PHP Spell Checker

August 18th, 2009 by Dragos Leave a reply »

This package can be used to check the spelling of text and get fix suggestions.

There is a base class that defines functions for spell checking.

There are also two classes for checking the spelling of text using either PHP scripts that contain arrays of valid words and grammar definitions, or using the hunspell program.

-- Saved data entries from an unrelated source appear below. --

(** ** Words for stating further properties *)

(** The keyword table of [make_bullets_from_name], in scan order. *)
Definition bullet_vocabulary : list (pystr * pystr) :=
  [(py "meth", py "Parent chain includes: meth- (1 carbon).");
   (py "eth", py "Parent chain includes: eth- (2 carbons).");
   (py "prop", py "Parent chain includes: prop- (3 carbons).");
   (py "but", py "Parent chain includes: but- (4 carbons).");
   (py "pent", py "Parent chain includes: pent- (5 carbons).");
   (py "hex", py "Parent chain includes: hex- (6 carbons).");
   (py "hept", py "Parent chain includes: hept- (7 carbons).");
   (py "oct", py "Parent chain includes: oct- (8 carbons).");
   (py "non", py "Parent chain includes: non- (9 carbons).");
   (py "dec", py "Parent chain includes: dec- (10 carbons).");
   (py "en", py "Contains a C=C double bond (-en-).");
   (py "yn", py "Contains a C" ++ utf 0x2261 ++ py "C triple bond (-yn-).");
   (py "methyl", py "Has a methyl (-CH" ++ utf 0x2083 ++ py ") substituent.");
   (py "bromo", py "Has a bromine substituent.")].

(** The sentences of the keywords that occur in [name], in table order. *)
Definition table_scan (name : pystr) : list pystr :=
  map snd (List.filter (λ kv, contains kv.1 name) bullet_vocabulary).
(** * The application shell of the Korean grammar museum (src/App.tsx)

    The shell owns four pieces of React state (the current screen, the
    selected level, the saved grammar points and the study statistics),
    mirrors two of them into [localStorage] as JSON text, and runs a
    one-second study-time ticker while the rooms screen is shown.

    Conventions of the embedding:
    - a JavaScript [number] is a [Z]: the shell only ever adds integer
      counters, on which IEEE doubles agree with [Z] below 2^53;
    - a JavaScript string is the list of its UTF-16 code units;
    - [JSON.stringify] and [JSON.parse] are platform functions; they are
      written out here ([JSON.stringify], [JSON.parse]) for the values the
      shell stores, so that what is read back from storage is computed
      and not assumed; [JSON.parse] tells the texts that are JSON from
      those that are not for every text, and gives the value read unless
      a number in the text is not an integer;
    - [types/grammar.ts] is not part of the sources: [GrammarLevel] and
      [GrammarPoint] are parameters ([GrammarTypes]). *)

From Stdlib Require Import ZArith NArith Lia List Ascii String.
From Stdlib Require Import DecimalFacts DecimalPos DecimalN DecimalZ.
From stdpp Require Import gmap strings list.

Local Open Scope N_scope.

(** ** JavaScript strings *)

(** A string is a sequence of 16-bit code units. *)
Abbreviation jstring := (list N).

(** The code units of an ASCII literal. *)
Definition js (s : string) : jstring :=
  List.map N_of_ascii (list_ascii_of_string s).

Definition ch (a : ascii) : N := N_of_ascii a.

Definition jstring_eqb (a b : jstring) : bool := bool_decide (a = b).

Module JSON.

(** ** JSON values

    Numbers are the integers (see the conventions above): [stringify]
    writes them in decimal.  [parse] reads every number literal of the
    JSON grammar, fraction and exponent included; a literal whose value
    is an integer gives that integer, and a text with a literal whose value
    is not one is JSON for which this development has no value (see
    [parsed]).  An object is the list of its properties in enumeration
    order. *)
#[local] Unset Elimination Schemes.
Inductive json : Type :=
| JNull
| JBool (b : bool)
| JNumber (n : Z)
| JString (s : jstring)
| JArray (xs : list json)
| JObject (ms : list (jstring * json)).
#[local] Set Elimination Schemes.

(** Induction that reaches the values inside arrays and objects. *)
Definition json_ind (P : json -> Prop)
    (HNull : P JNull) (HBool : forall b, P (JBool b))
    (HNumber : forall n, P (JNumber n)) (HString : forall s, P (JString s))
    (HArray : forall xs, Forall P xs -> P (JArray xs))
    (HObject : forall ms, Forall (fun m => P (snd m)) ms -> P (JObject ms)) :
  forall v, P v :=
  fix go (v : json) : P v :=
    match v with
    | JNull => HNull
    | JBool b => HBool b
    | JNumber n => HNumber n
    | JString s => HString s
    | JArray xs =>
        HArray xs
          ((fix all (l : list json) : Forall P l :=
              match l with
              | [] => List.Forall_nil P
              | x :: l' => List.Forall_cons P x l' (go x) (all l')
              end) xs)
    | JObject ms =>
        HObject ms
          ((fix all (l : list (jstring * json)) : Forall (fun m => P (snd m)) l :=
              match l with
              | [] => List.Forall_nil _
              | m :: l' => List.Forall_cons _ m l' (go (snd m)) (all l')
              end) ms)
    end.

(** *** Code units with a role in the grammar *)
Definition dquote : N := 34.
Definition backslash : N := 92.
Definition slash : N := 47.
Definition comma : N := 44.
Definition colon : N := 58.
Definition minus : N := 45.
Definition lbracket : N := 91.
Definition rbracket : N := 93.
Definition lbrace : N := 123.
Definition rbrace : N := 125.

Definition is_ws (c : N) : bool :=
  (c =? 32) || (c =? 9) || (c =? 10) || (c =? 13).

Definition is_high_surrogate (c : N) : bool := (55296 <=? c) && (c <=? 56319).
Definition is_low_surrogate (c : N) : bool := (56320 <=? c) && (c <=? 57343).

(** *** JSON.stringify *)

Definition hex_digit (n : N) : N := if n <? 10 then 48 + n else 87 + n.

(** UnicodeEscape: a backslash, [u] and four lower-case hexadecimal digits. *)
Definition unicode_escape (c : N) : jstring :=
  [backslash; ch "u"; hex_digit ((c / 4096) mod 16); hex_digit ((c / 256) mod 16);
   hex_digit ((c / 16) mod 16); hex_digit (c mod 16)].

(** The code units that QuoteJSONString writes for one code unit that is
    not half of a surrogate pair. *)
Definition quote_unit (c : N) : jstring :=
  if c =? 8 then [backslash; ch "b"]
  else if c =? 9 then [backslash; ch "t"]
  else if c =? 10 then [backslash; ch "n"]
  else if c =? 12 then [backslash; ch "f"]
  else if c =? 13 then [backslash; ch "r"]
  else if c =? dquote then [backslash; dquote]
  else if c =? backslash then [backslash; backslash]
  else if (c <? 32) || is_high_surrogate c || is_low_surrogate c then unicode_escape c
  else [c].

(** QuoteJSONString without the enclosing quotes: a high surrogate followed
    by a low one is a code point of its own and is copied, a lone surrogate
    is escaped. *)
Fixpoint quote_units (s : jstring) : jstring :=
  match s with
  | [] => []
  | c :: s' =>
      if is_high_surrogate c then
        match s' with
        | d :: s'' =>
            if is_low_surrogate d then c :: d :: quote_units s''
            else unicode_escape c ++ quote_units s'
        | [] => unicode_escape c
        end
      else quote_unit c ++ quote_units s'
  end.

Definition quote (s : jstring) : jstring := dquote :: quote_units s ++ [dquote].

Fixpoint digits (d : Decimal.uint) : jstring :=
  match d with
  | Decimal.Nil => []
  | Decimal.D0 d => 48 :: digits d
  | Decimal.D1 d => 49 :: digits d
  | Decimal.D2 d => 50 :: digits d
  | Decimal.D3 d => 51 :: digits d
  | Decimal.D4 d => 52 :: digits d
  | Decimal.D5 d => 53 :: digits d
  | Decimal.D6 d => 54 :: digits d
  | Decimal.D7 d => 55 :: digits d
  | Decimal.D8 d => 56 :: digits d
  | Decimal.D9 d => 57 :: digits d
  end.

Definition stringify_number (n : Z) : jstring :=
  match Z.to_int n with
  | Decimal.Pos d => digits d
  | Decimal.Neg d => minus :: digits d
  end.

(** [Array.prototype.join] on code-unit strings. *)
Fixpoint join (sep : jstring) (parts : list jstring) : jstring :=
  match parts with
  | [] => []
  | [p] => p
  | p :: ps => p ++ sep ++ join sep ps
  end.

(** SerializeJSONProperty with no replacer and no indentation. *)
Fixpoint stringify (v : json) : jstring :=
  match v with
  | JNull => js "null"
  | JBool true => js "true"
  | JBool false => js "false"
  | JNumber n => stringify_number n
  | JString s => quote s
  | JArray xs => lbracket :: join [comma] (List.map stringify xs) ++ [rbracket]
  | JObject ms =>
      lbrace ::
        join [comma] (List.map (fun m => quote (fst m) ++ colon :: stringify (snd m)) ms)
        ++ [rbrace]
  end.

(** *** JSON.parse *)

Fixpoint skip_ws (s : jstring) : jstring :=
  match s with
  | c :: s' => if is_ws c then skip_ws s' else s
  | [] => []
  end.

Definition hex_value (c : N) : option N :=
  if (48 <=? c) && (c <=? 57) then Some (c - 48)
  else if (97 <=? c) && (c <=? 102) then Some (c - 87)
  else if (65 <=? c) && (c <=? 70) then Some (c - 55)
  else None.

Definition hex4 (a b c d : N) : option N :=
  match hex_value a, hex_value b, hex_value c, hex_value d with
  | Some a, Some b, Some c, Some d => Some (4096 * a + 256 * b + 16 * c + d)
  | _, _, _, _ => None
  end.

(** The code unit of a one-letter escape. *)
Definition unescape (e : N) : option N :=
  if e =? dquote then Some dquote
  else if e =? backslash then Some backslash
  else if e =? slash then Some slash
  else if e =? ch "b" then Some 8
  else if e =? ch "f" then Some 12
  else if e =? ch "n" then Some 10
  else if e =? ch "r" then Some 13
  else if e =? ch "t" then Some 9
  else None.

Definition prepend (c : N) (r : option (jstring * jstring)) : option (jstring * jstring) :=
  match r with
  | Some (s, rest) => Some (c :: s, rest)
  | None => None
  end.

(** The characters of a string literal up to its closing quote; the input
    starts after the opening quote. *)
Fixpoint parse_chars (s : jstring) : option (jstring * jstring) :=
  match s with
  | [] => None
  | c :: s1 =>
      if c =? dquote then Some ([], s1)
      else if c =? backslash then
        match s1 with
        | [] => None
        | e :: s2 =>
            if e =? ch "u" then
              match s2 with
              | h1 :: h2 :: h3 :: h4 :: s3 =>
                  match hex4 h1 h2 h3 h4 with
                  | Some u => prepend u (parse_chars s3)
                  | None => None
                  end
              | _ => None
              end
            else
              match unescape e with
              | Some u => prepend u (parse_chars s2)
              | None => None
              end
        end
      else if c <? 32 then None
      else prepend c (parse_chars s1)
  end.

Definition digit_of (c : N) : option (Decimal.uint -> Decimal.uint) :=
  if c =? 48 then Some Decimal.D0 else if c =? 49 then Some Decimal.D1
  else if c =? 50 then Some Decimal.D2 else if c =? 51 then Some Decimal.D3
  else if c =? 52 then Some Decimal.D4 else if c =? 53 then Some Decimal.D5
  else if c =? 54 then Some Decimal.D6 else if c =? 55 then Some Decimal.D7
  else if c =? 56 then Some Decimal.D8 else if c =? 57 then Some Decimal.D9
  else None.

(** The longest prefix of decimal digits. *)
Fixpoint read_digits (s : jstring) : Decimal.uint * jstring :=
  match s with
  | [] => (Decimal.Nil, [])
  | c :: s' =>
      match digit_of c with
      | Some k => let '(d, r) := read_digits s' in (k d, r)
      | None => (Decimal.Nil, s)
      end
  end.

(** The digit strings of the grammar's integer part: 0, or digits that
    do not start with 0. *)
Definition int_digits (d : Decimal.uint) : bool :=
  match d with
  | Decimal.Nil => false
  | Decimal.D0 Decimal.Nil => true
  | Decimal.D0 _ => false
  | _ => true
  end.

(** The fraction part of a number literal: a point and at least one
    digit.  [Some (Nil, s)]: there is no fraction; [None]: a point that no
    digit follows. *)
Definition read_fraction (s : jstring) : option (Decimal.uint * jstring) :=
  match s with
  | c :: s1 =>
      if c =? ch "." then
        match read_digits s1 with
        | (Decimal.Nil, _) => None
        | (d, r) => Some (d, r)
        end
      else Some (Decimal.Nil, s)
  | [] => Some (Decimal.Nil, [])
  end.

(** The exponent part: [e] or [E], an optional sign and at least one
    digit.  [Some (0, s)]: there is no exponent; [None]: an [e] that no
    digit follows. *)
Definition read_exponent (s : jstring) : option (Z * jstring) :=
  match s with
  | c :: s1 =>
      if (c =? ch "e") || (c =? ch "E") then
        let '(neg, s2) :=
          match s1 with
          | c' :: s' =>
              if c' =? minus then (true, s')
              else if c' =? ch "+" then (false, s')
              else (false, s1)
          | [] => (false, s1)
          end in
        match read_digits s2 with
        | (Decimal.Nil, _) => None
        | (d, r) => Some (if neg then (- Z.of_uint d)%Z else Z.of_uint d, r)
        end
      else Some (0%Z, s)
  | [] => Some (0%Z, [])
  end.

(** The value of a number literal, when it is an integer: the digits of
    the integer part and of the fraction read as one number, times ten to
    the exponent less the length of the fraction.  It is the exact value
    (see the conventions on numbers); minus zero is zero, which is how
    [stringify] writes it. *)
Definition number_value (neg : bool) (int frac : Decimal.uint) (exp : Z) : option Z :=
  let m := Z.of_uint (Decimal.app int frac) in
  let k := (exp - Z.of_nat (Decimal.nb_digits frac))%Z in
  let v :=
    if (0 <=? k)%Z then Some (m * 10 ^ k)%Z
    else if (m mod 10 ^ (- k) =? 0)%Z then Some (m / 10 ^ (- k))%Z
    else None in
  if neg then Z.opp <$> v else v.

(** A number literal: an optional minus, the integer part, an optional
    fraction, an optional exponent.  The value read is [None] when the
    literal does not denote an integer. *)
Definition parse_number (s : jstring) : option (option json * jstring) :=
  let '(neg, s1) :=
    match s with
    | c :: s' => if c =? minus then (true, s') else (false, s)
    | [] => (false, s)
    end in
  let '(d, r) := read_digits s1 in
  if int_digits d then
    match read_fraction r with
    | Some (f, r1) =>
        match read_exponent r1 with
        | Some (e, r2) => Some (JNumber <$> number_value neg d f e, r2)
        | None => None
        end
    | None => None
    end
  else None.

(** Reads a keyword such as [null]. *)
Fixpoint expect (word s : jstring) : option jstring :=
  match word with
  | [] => Some s
  | w :: word' =>
      match s with
      | c :: s' => if c =? w then expect word' s' else None
      | [] => None
      end
  end.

If the classes determine that there are misspelled words, they may return suggestions for eventual fixes.

  1. Installation
    This class uses affix dictionaries. This means that you can use the dictionaries from OpenOffice or Mozilla products.
    Just go to https://addons.mozilla.org/en-US/firefox/browse/type:3 and download the dictionaries that you want.
    Unpack the *.xpi files and extract the *.aff and *.dic files into dictionaries/hunspell/ folder.
    This class also works with MySpell dictionaries.
    There is nothing more you have to do, just start using the class. Please read further and then take a look at the examples.
  2. HunSpell version
    The hunspell version of this class is preferred.
    It uses less memory for complex languages or with a very big dictionary (over 150.000 words) and the word suggestion is excellent.
    You can get the binaries from http://sourceforge.net/projects/hunspell/files/Hunspell/1.2.8/
    When using this version of the class you need to specify where hunspell is installed by calling the setHunspellPath() method
    or add hunspell to the system path.
  3. PHP version
    In case you can not install hunspell on your server you can use a pure PHP version.
    The words suggestions is not as good as the HunSpell version (will implement a new algorithm soon).
    Also the PHP version can use a lot of memory for complex languages or with a very big dictionary (over 150.000 words).
    As an example, for German languages the script can use over 100Mb. On the other hand for simple languages it only uses about 10Mb.
    The affix dictionaries can not be used as it is. They need to be converted to PHP code.
    This can be done manuall by calling the compileHunAffixDictionary() method.
    If the dictionary is not compiled yet, the first time you use it it will try to compile it from hunspell.
    For complex languages this file can be over 15Mb.
  4. Known bugs, accuracy and performance concerns
    There are several known bugs:

    • initially if a word has the suffix doubled (misspell) the spell checker reports it as a correct word. (pure PHP version only).There is a fix implmented that will rezolve the issue but if a word is correctly spelled with the doubled sufix it will be reported ar wrong.You can remove the fix by commenting the 93-95 lines in PHPSpellChecker.class.php
    • in some languages there is a need for a special encoding and this is not yet supported (will be soon)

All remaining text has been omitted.